### Activity
Lines before the one containing "(** The client of a login. *)" are left out; output the rest of the data exactly, through the final line.

[Excerpted data]

Definition init_port_mapper (port : Z) : SesM PortMapCapabilities :=
  net ← gets network_config;
  if negb (Config.portmap_enabled net) then mret PortMapCapabilities_default
  else
    mapper ← perform (MapperNew port);
    probed ← perform (MapperProbe mapper);
    match probed with
    | None => throw (Failed "Port mapping probe timed out after 20 seconds")
    | Some (Err e) => throw (Failed ("Port mapping probe failed: " +:+ e))
    | Some (Ok caps) => _ ← modify (fun m => put_mapping (Some mapper) (port_mapping (shared m)) m); mret caps
    end.

(** The mapping the mapper now has is the one that is shown. *)
Definition adopt_mapping (mapper : Z) : SesM (option PortMapping) :=
  current ← perform (MapperCurrent mapper);
  match current with
  | Some mapping => _ ← modify (put_port_mapping (Some mapping)); mret (Some mapping)
  | None => mret None
  end.

Definition request_port_mapping (lifetime : Z) : SesM Z :=
  pm ← gets (fun m => port_mapper (shared m));
  mapper ← or_throw (Failed "Port mapper not initialized") pm;
  port ← perform_ok (MapperRequest mapper lifetime);
  _ ← adopt_mapping mapper;
  mret port.

Definition check_and_refresh_port_mapping : SesM bool :=
  pm ← gets (fun m => port_mapper (shared m));
  match pm with
  | None => mret false
  | Some mapper =>
      refreshed ← perform_ok (MapperRefresh mapper);
      _ ← (if refreshed : bool then _ ← adopt_mapping mapper; mret tt else mret tt);
      mret refreshed
  end.

Definition release_port_mapping : SesM unit :=
  pm ← gets (fun m => port_mapper (shared m));
  match pm with
  | None => mret tt
  | Some mapper => _ ← perform_ok (MapperRelease mapper); modify (put_port_mapping None)
  end.

(** ** Settings *)

Definition set_network_config (config : Config.NetworkConfig) : SesM unit :=
  _ ← match Config.validate_network linux config with Ok u => mret u | Err e => throw (Failed e) end;
  _ ← modify (put_config config);
  loaded ← tolerate (conf Config.load);
  match loaded with
  | Ok c => conf (Config.save (Config.with_network (Config.is_exit_node c) config c))
  | Err _ => mret tt
  end.

Definition put_network (nid vip vip6 : option string) (m : ConnectionManager) : ConnectionManager :=
  let c := conn m in
  put_conn {| proto := proto c; tun := tun c; device_id := device_id c; hardware_id := hardware_id c;
    current_network_id := nid; virtual_ip := vip; virtual_ip_v6 := vip6; heartbeat_tx := heartbeat_tx c;
    shutdown_tx := shutdown_tx c; task_handles := task_handles c |} m.

Definition sync_state (s : ConnectionState) (nid vip vip6 : option string) : SesM unit :=
  _ ← set_state s; modify (put_network nid vip vip6).

Definition set_nucleus_config (port : Z) (secret : option string) : SesM unit :=
  modify (fun m => let r := role m in put_role {| is_nucleus := is_nucleus r; nucleus_state := nucleus_state r;
    nucleus_port := port; as_exit_node := as_exit_node r; exit_node_ip := exit_node_ip r;
    exit_node_ip_v6 := exit_node_ip_v6 r; cluster_secret := secret |} m).

(** ** Logging in and out *)

Definition new_client (token : option string) : SesM Api.ApiClient :=
  url ← gets base_url; mret (Api.ApiClient_new url token).
(** The client of a login. *)
Definition use_token (token : string) : SesM unit := c ← new_client (Some token); modify (put_client (Some c)).
Definition authenticated : SesM Api.ApiClient := c ← gets api_client; or_throw (Failed "Not authenticated") c.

[/Excerpted data]

### Solution
(** The client of a login. *)
Definition use_token (token : string) : SesM unit := c ← new_client (Some token); modify (put_client (Some c)).
Definition authenticated : SesM Api.ApiClient := c ← gets api_client; or_throw (Failed "Not authenticated") c.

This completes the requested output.